The company, an Atlanta-based venture of AT & T; Inc. and BellSouth Corp., plans to shell out $12 million adding 45 wireless tower sites to the county, said Martha Ventura, executive director of network operations of Cingular Wireless.
The rest of the money is set to go toward adding capacity to Cingular’s wireless network here, including for sending data at high speeds, Ventura said.
The plan marks another year of big spending in OC for Cingular, according to spokesman Art Navarro. The company is spending almost as much here as it is for the whole state of Michigan, he said.
Next year, Cingular hopes to add 75 towers in OC, according to Ventura.

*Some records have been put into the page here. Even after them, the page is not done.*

Lemma acts_ok l s s' : Forall sensible l -> service_ok s -> acts l s = Some s' -> service_ok s'.
Proof.
  intros F. revert s. induction F as [|a l Ha F IH]; intros s O; cbn; [by intros [= <-]|].
  destruct (act a s) as [s1|] eqn:E; [|done]. cbn. apply IH. by apply (act_ok a s).
Qed.

Lemma acts_conserve f l s s' : Forall sensible l -> service_ok s -> acts l s = Some s' ->
  calls f s' + overall (owed f) s' = calls f s + overall (owed f) s + total (promised f) l.
Proof.
  intros F. revert s. induction F as [|a l Ha F IH]; intros s O; cbn; [intros [= <-]; lia|].
  destruct (act a s) as [s1|] eqn:E; [|done]. cbn. intros E'.
  rewrite (IH s1) by (done || by apply (act_ok a s)). rewrite (act_conserves f a s s1) by done. lia.
Qed.

(** In every run, with any number of threads and whatever their order: of every
    function the calls made and the calls to come are together what was
    posted, a counted post being that many calls and a sure one a single call;
    no call is made before it is due; and the two counters of [AsyncRunner] are
    the handlers under way and the tasks that are not done. *)
Theorem posted_calls l s : Forall sensible l -> acts l init = Some s ->
  (forall f, calls f s + overall (owed f) s = total (promised f) l) /\
  (forall f t due, (f, t, due) ∈ log s -> due <= t) /\
  busy_ s = total as_busy (running s) /\ task_ s = overall as_task s.
Proof.
  intros F E. pose proof (acts_ok l init s F init_ok E) as O. split_and!.
  - intros f. by rewrite (acts_conserve f l init s F init_ok E).
  - intros f t due H. exact (proj1 (so_log s O f t due H)).
  - apply O.
  - apply O.
Qed.

(** ** Everything posted gets done *)

(** Steps a handler still needs where it is. *)
Definition weight (s : service) : Z :=
  total (fun e => 3 * units e.2) (timers s) + total (fun h => 3 * units h - 1) (ready s)
  + total (fun h => 3 * units h - 2) (running s).

Definition posts_nothing (a : action) : bool :=
  match a with ATime _ | AExpire _ | AStart _ | AFinish _ => true | _ => false end.
Definition cost (a : action) : Z := match a with AExpire _ | AStart _ | AFinish _ => 1 | _ => 0 end.

Lemma act_weight a s s' : posts_nothing a = true -> service_ok s -> act a s = Some s' ->
  weight s' = weight s - cost a.
Proof.
  intros Pa O E. destruct a as [g|g i|g i n|g i r|d|i|i|i]; try done; cbn in E.
  - destruct (d <? 0); [done|]. injection E as <-. unfold weight. cbn. lia.
  - destruct (timers s !! i) as [[t h]|] eqn:H; [|done]. destruct (now s <? t); [done|]. injection E as <-.
    unfold weight. cbn. rewrite (total_remove _ (timers s) i (t, h)), total_app by done. cbn. lia.
  - destruct (ready s !! i) as [h|] eqn:H; [|done]. injection E as <-.
    unfold weight. rewrite (total_remove _ (ready s) i h) by done.
    destruct h; cbn; rewrite total_app; cbn; lia.
  - destruct (running s !! i) as [h|] eqn:H; [|done].
    assert (handler_ok h) as Hh by (apply (so_handlers s O); right; right; by eapply list_elem_of_lookup_2).
    apply finish_cases in E as ->; [|done]. unfold weight. cbn.
    rewrite total_app, (total_remove _ (running s) i h) by done.
    destruct h as [g|g due|g j c n t|g j r due]; cbn; try lia.
    destruct (Z.eqb_spec (n + 1) c); cbn; lia.
Qed.

Lemma total_positive {A} (w : A -> Z) l : (forall a, a ∈ l -> 0 < w a) -> 0 <= total w l /\ (total w l = 0 -> l = []).
Proof.
  induction l as [|a l IH]; cbn; intros H; [done|].
  assert (0 < w a) by (apply H; by left). destruct IH as [I _]; [intros b Hb; apply H; by right|]. split; [lia|]. lia.
Qed.

Lemma units_pos h : handler_ok h -> 1 <= units h.
Proof. destruct h; cbn; lia. Qed.

Lemma weight_zero s : service_ok s -> 0 <= weight s /\
  (weight s = 0 -> timers s = [] /\ ready s = [] /\ running s = []).
Proof.
  intros [H1 _ _ _ _ _]. unfold weight.
  destruct (total_positive (fun e => 3 * units e.2) (timers s)) as [A1 A2].
  { intros [t h] Hin. assert (handler_ok h) as Hh by (apply H1; left; eauto). pose proof (units_pos h Hh). cbn. lia. }
  destruct (total_positive (fun h => 3 * units h - 1) (ready s)) as [B1 B2].
  { intros h Hin. assert (handler_ok h) as Hh by (apply H1; auto). pose proof (units_pos h Hh). lia. }
  destruct (total_positive (fun h => 3 * units h - 2) (running s)) as [C1 C2].
  { intros h Hin. assert (handler_ok h) as Hh by (apply H1; auto). pose proof (units_pos h Hh). lia. }
  split; [lia|]. intros E. split_and!; [apply A2|apply B2|apply C2]; lia.
Qed.

(** Unless nothing is left, a step is possible, if need be after some time. *)
Lemma some_step s : service_ok s -> (forall f, throws f = false) -> weight s <> 0 ->
  exists d a s', cost a = 1 /\ acts [ATime d; a] s = Some s'.
Proof.
  intros O T W. destruct (running s) as [|h run] eqn:R; [destruct (ready s) as [|h rd] eqn:Q;
    [destruct (timers s) as [|[t h] tm] eqn:M|]|].
  - unfold weight in W. by rewrite R, Q, M in W.
  - exists (Z.max 0 (t - now s)), (AExpire 0). eexists. split; [done|]. cbn.
    destruct (Z.ltb_spec (Z.max 0 (t - now s)) 0); [lia|]. cbn. rewrite M. cbn.
    destruct (Z.ltb_spec (now s + Z.max 0 (t - now s)) t); [lia|done].
  - exists 0, (AStart 0). eexists. split; [done|]. cbn. by rewrite Q.
  - exists 0, (AFinish 0). cbn. rewrite R. cbn.
    destruct h as [f|f due|f i c n t|f i r due]; cbn; rewrite ?T; eexists; by split.
Qed.
Lemma all_wchars_length (P : bytes) o n : 0 <= o -> 0 <= n -> o + n * 4 <= size P ->
  (length (range P o (n * 4)) / 4)%nat = Z.to_nat n.
Proof.
  intros. pose proof (size_range P o (n * 4)) as S. specialize (S ltac:(lia) ltac:(lia) ltac:(lia)).
  unfold size in S at 1. apply Nat2Z.inj. rewrite Nat2Z.inj_div, S. rewrite Z2Nat.id by lia. apply Z.div_mul. lia.
Qed.

Lemma read_item_at k p iter o : readable p -> kind_ok k -> begin p iter = pos p o -> 0 <= o <= ps p + 3 ->
  read_item k p iter = Some (prod_map id (pos p) (decode k (contents p) o)).
Proof.
  intros R K Hb Ho.
  destruct k as [| | | | | | | | | |n]; cbn [read_item decode];
    try (unfold ReadSize, ReadUInt32, ReadUInt64; by apply read_number_at).
  1-3, 4: unfold ReadBool, ReadInt, ReadLong, ReadInt64, sizeof_int; rewrite (read_fixed_at p R iter o Hb Ho) by lia;
    unfold decode_number; rewrite (size_contents p R); by destruct (_ <=? ps p).
  - unfold ReadString, decode_counted. rewrite (ReadLength_at p R iter o Hb Ho), (size_contents p R).
    destruct (Z.leb_spec (o + 4) (ps p)); [|done]. cbn zeta. cbn [mbind option_bind].
    set (n := i32 _). assert (- 2 ^ 31 <= n < 2 ^ 31) by apply i32_range.
    destruct (Z.ltb_spec n 0); [done|]. cbn [orb]. change (INT_MAX / 1) with (2 ^ 31 - 1). comparisons.
    rewrite Z.mul_1_r, <- read_bytes_at by (done || lia).
    destruct (IteratorHasRoomFor p (pos p (o + 4)) n) as [[]|]; cbn; [|done|done].
    by destruct (load p _ n).
  - unfold ReadWString, decode_counted. rewrite (ReadLength_at p R iter o Hb Ho), (size_contents p R).
    destruct (Z.leb_spec (o + 4) (ps p)); [|done]. cbn zeta. cbn [mbind option_bind].
    set (n := i32 _). assert (- 2 ^ 31 <= n < 2 ^ 31) by apply i32_range.
    destruct (Z.ltb_spec n 0); [done|]. cbn [orb]. change (INT_MAX / sizeof_wchar) with (INT_MAX / 4).
    destruct (Z.ltb_spec (INT_MAX / 4) n) as [|L]; [done|]. change (INT_MAX / 4) with (2 ^ 29 - 1) in L.
    change sizeof_wchar with 4. rewrite (wrap_small 64), i32_small by lia.
    rewrite <- read_bytes_at by (done || lia).
    destruct (IteratorHasRoomFor p (pos p (o + 4)) (n * 4)) as [[]|] eqn:E; cbn; [|done|done].
    destruct (load p _ (n * 4)) as [l|] eqn:El; [|done]. cbn. do 4 f_equal. unfold all_wchars.
    rewrite room_at in E by (done || lia). injection E as E. apply andb_true_iff in E as [E1 E2].
    apply Z.leb_le in E1, E2. rewrite load_payload in El by (done || lia). injection El as <-.
    rewrite all_wchars_length by (rewrite ?(size_contents p R); lia). done.
  - unfold ReadData, decode_counted. rewrite (ReadLength_at p R iter o Hb Ho), (size_contents p R).
    destruct (Z.leb_spec (o + 4) (ps p)); [|done]. cbn zeta. cbn [mbind option_bind].
    set (n := i32 _). assert (- 2 ^ 31 <= n < 2 ^ 31) by apply i32_range.
    destruct (Z.ltb_spec n 0); [done|]. cbn [orb]. change (INT_MAX / 1) with (2 ^ 31 - 1). comparisons.
    rewrite Z.mul_1_r, <- read_pointer_at by (done || lia).
    by destruct (ReadBytes p (pos p (o + 4)) n) as [[[a|] i]|].
  - cbn in K. rewrite <- (read_pointer_at p o n Bytes) by (done || lia).
    unfold ReadBytes. rewrite Hb, (begin_pos p R) by lia. done.
Qed.

Lemma decode_number_bound n f P o : 0 < n -> 0 <= o <= size P + 3 -> 0 <= (decode_number n f P o).2 <= size P + 3.
Proof.
  intros. unfold decode_number. destruct (Z.leb_spec (o + n) (size P)); cbn; [|lia].
  pose proof (align4_bounds n). lia.
Qed.

Lemma decode_bytes_bound n f P o : 0 <= o <= size P + 3 -> 0 <= (decode_bytes n f P o).2 <= size P + 3.
Proof.
  intros. unfold decode_bytes. destruct (Z.leb_spec 0 n), (Z.leb_spec (o + n) (size P)); cbn; try lia.
  pose proof (align4_bounds n). lia.
Qed.
(* ===== verification/Md5.v ===== *)
(** * MD5 (src/base3/md5.h, src/base3/md5.cc)

    The code of the repository as it is written: a context of four words, a bit
    count in two words and a block of 64 bytes, that is fed in pieces.  Beside it
    the algorithm of RFC 1321 on a whole message; the theorem is that the two
    agree however the message is cut. *)

From S2P Require Import Prelude CString.

Record Context := mkContext { buf : Z * Z * Z * Z; bits : Z * Z; inb : bytes }.

(** On a little-endian machine [byteReverse] leaves the bytes as they are. *)
Definition words (n : nat) (l : bytes) : list Z := map (fun i => le_combine (take 4 (drop (4 * i) l))) (seq 0 n).

Definition not32 (x : Z) : Z := Z.lxor x (2 ^ 32 - 1).
Definition F1 (x y z : Z) : Z := Z.lxor z (Z.land x (Z.lxor y z)).
Definition F2 (x y z : Z) : Z := F1 z x y.
Definition F3 (x y z : Z) : Z := Z.lxor (Z.lxor x y) z.
Definition F4 (x y z : Z) : Z := Z.lxor y (Z.lor x (not32 z)).

Definition rotl (w s : Z) : Z := Z.lor (u32 (Z.shiftl w s)) (Z.shiftr w (32 - s)).

(** [MD5STEP(f, w, x, y, z, data, s)]: the new [w]. *)
Definition MD5STEP (f : Z -> Z -> Z -> Z) (w x y z data s : Z) : Z :=
  let w := u32 (w + (f x y z + data)) in
  let w := rotl w s in
  u32 (w + x).

(** The steps of [MD5Transform]: which word of the block, the constant, the shift. *)
Definition round1 : list (Z * Z * Z) :=
  [(0, 0xd76aa478, 7); (1, 0xe8c7b756, 12); (2, 0x242070db, 17); (3, 0xc1bdceee, 22);
   (4, 0xf57c0faf, 7); (5, 0x4787c62a, 12); (6, 0xa8304613, 17); (7, 0xfd469501, 22);
   (8, 0x698098d8, 7); (9, 0x8b44f7af, 12); (10, 0xffff5bb1, 17); (11, 0x895cd7be, 22);
   (12, 0x6b901122, 7); (13, 0xfd987193, 12); (14, 0xa679438e, 17); (15, 0x49b40821, 22)].
Definition round2 : list (Z * Z * Z) :=
  [(1, 0xf61e2562, 5); (6, 0xc040b340, 9); (11, 0x265e5a51, 14); (0, 0xe9b6c7aa, 20);
   (5, 0xd62f105d, 5); (10, 0x02441453, 9); (15, 0xd8a1e681, 14); (4, 0xe7d3fbc8, 20);
   (9, 0x21e1cde6, 5); (14, 0xc33707d6, 9); (3, 0xf4d50d87, 14); (8, 0x455a14ed, 20);
   (13, 0xa9e3e905, 5); (2, 0xfcefa3f8, 9); (7, 0x676f02d9, 14); (12, 0x8d2a4c8a, 20)].
Definition round3 : list (Z * Z * Z) :=
  [(5, 0xfffa3942, 4); (8, 0x8771f681, 11); (11, 0x6d9d6122, 16); (14, 0xfde5380c, 23);
   (1, 0xa4beea44, 4); (4, 0x4bdecfa9, 11); (7, 0xf6bb4b60, 16); (10, 0xbebfbc70, 23);
   (13, 0x289b7ec6, 4); (0, 0xeaa127fa, 11); (3, 0xd4ef3085, 16); (6, 0x04881d05, 23);
   (9, 0xd9d4d039, 4); (12, 0xe6db99e5, 11); (15, 0x1fa27cf8, 16); (2, 0xc4ac5665, 23)].
Definition round4 : list (Z * Z * Z) :=
  [(0, 0xf4292244, 6); (7, 0x432aff97, 10); (14, 0xab9423a7, 15); (5, 0xfc93a039, 21);
   (12, 0x655b59c3, 6); (3, 0x8f0ccc92, 10); (10, 0xffeff47d, 15); (1, 0x85845dd1, 21);
   (8, 0x6fa87e4f, 6); (15, 0xfe2ce6e0, 10); (6, 0xa3014314, 15); (13, 0x4e0811a1, 21);
   (4, 0xf7537e82, 6); (11, 0xbd3af235, 10); (2, 0x2ad7d2bb, 15); (9, 0xeb86d391, 21)].

(** The macro is called with [a, b, c, d], then [d, a, b, c] and so on. *)
Fixpoint steps (f : Z -> Z -> Z -> Z) (l : list (Z * Z * Z)) (inw : list Z) (s : Z * Z * Z * Z) : Z * Z * Z * Z :=
  match l with
  | [] => s
  | (k, c, r) :: l =>
      let '(a, b, cc, d) := s in
      let a := MD5STEP f a b cc d (u32 (nth (Z.to_nat k) inw 0 + c)) r in
      steps f l inw (d, a, b, cc)
  end.

Definition MD5Transform (b : Z * Z * Z * Z) (inw : list Z) : Z * Z * Z * Z :=
  let s := steps F4 round4 inw (steps F3 round3 inw (steps F2 round2 inw (steps F1 round1 inw b))) in
  let '(b0, b1, b2, b3) := b in
  let '(a, bb, c, d) := s in
  (u32 (b0 + a), u32 (b1 + bb), u32 (b2 + c), u32 (b3 + d)).

Definition initial : Z * Z * Z * Z := (0x67452301, 0xefcdab89, 0x98badcfe, 0x10325476).

(** [in] is not set. *)
Definition MD5Init (garbage : bytes) : Context := mkContext initial (0, 0) garbage.

(** [memcpy(ctx->in + o, d, n)]. *)
Definition put (o : nat) (d : bytes) (l : bytes) : bytes := take o l ++ d ++ drop (o + length d) l.

Definition transform_in (ctx : Context) : Context :=
  mkContext (MD5Transform (buf ctx) (words 16 (inb ctx))) (bits ctx) (inb ctx).
Definition with_in (l : bytes) (ctx : Context) : Context := mkContext (buf ctx) (bits ctx) l.

(** [while (len >= 64)], then the rest; a turn takes 64 bytes. *)
Fixpoint update_chunks (fuel : nat) (d : bytes) (ctx : Context) : Context :=
  match fuel with
  | O => ctx
  | S fuel =>
      if 64 <=? size d
      then update_chunks fuel (drop 64 d) (transform_in (with_in (put 0 (take 64 d) (inb ctx)) ctx))
      else with_in (put 0 d (inb ctx)) ctx
  end.

Definition MD5Update (d : bytes) (ctx : Context) : Context :=
  let len := size d in
  let t := (bits ctx).1 in
  let b0 := u32 (t + u32 (Z.shiftl (u32 len) 3)) in
  let b1 := if b0 <? t then u32 ((bits ctx).2 + 1) else (bits ctx).2 in
  let b1 := u32 (b1 + u32 (Z.shiftr len 29)) in
  let ctx := mkContext (buf ctx) (b0, b1) (inb ctx) in
  let t := Z.land (Z.shiftr t 3) 0x3f in
  if t =? 0 then update_chunks (S (length d)) d ctx
  else
    let room := 64 - t in
    if len <? room then with_in (put (Z.to_nat t) d (inb ctx)) ctx
    else
      let n := Z.to_nat room in
      let ctx := transform_in (with_in (put (Z.to_nat t) (take n d) (inb ctx)) ctx) in
      update_chunks (S (length d)) (drop n d) ctx.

OC is in the middle of a three-year spending plan by Cingular, Ventura said. What the company plans to spend beyond 2007 depends on demand, she said.
Putting up a tower can take 18 months to two years because of the approvals required, Ventura said. Once approvals are received, putting up a tower only takes about three months, she said.
Cingular builds the towers itself and uses contractors, Navarro said.
The towers can take the shape of faux palm or pine trees, Ventura said.
“These are called stealth sites,” she said. “We have cell sites on clock towers, built into church steeples, as mono poles which basically look like a flag pole.”
Verizon: $600M
The spending is part of a horse race with the wireless arm of New York-based Verizon Communications Inc., the county’s other major wireless service provider and No. 2 nationally after Cingular.
Verizon Wireless spent more than $600 million in California last year, according to spokesman Ken Muche. He declined to give a breakdown for OC.
“It’s not all about the cell site, it’s about the technology,” Muche said. “Sometimes sites are not as strong so you have to build more. The reality is you are switching out old technology for new technology.”
After years of heavier spending in OC and Los Angeles, Cingular is spending more money on the Inland Empire this year, according to the company.
Spending here and in the Inland Empire is part of $443 million the company plans to spend in Southern California.
Southern California and the Bay area are Cingular’s largest networks, according to the company. Its entire network spans 49 states.
San Antonio, Texas-based AT & T;, formerly SBC Communications, is set to take over all of Cingular Wireless with its proposed buy of BellSouth.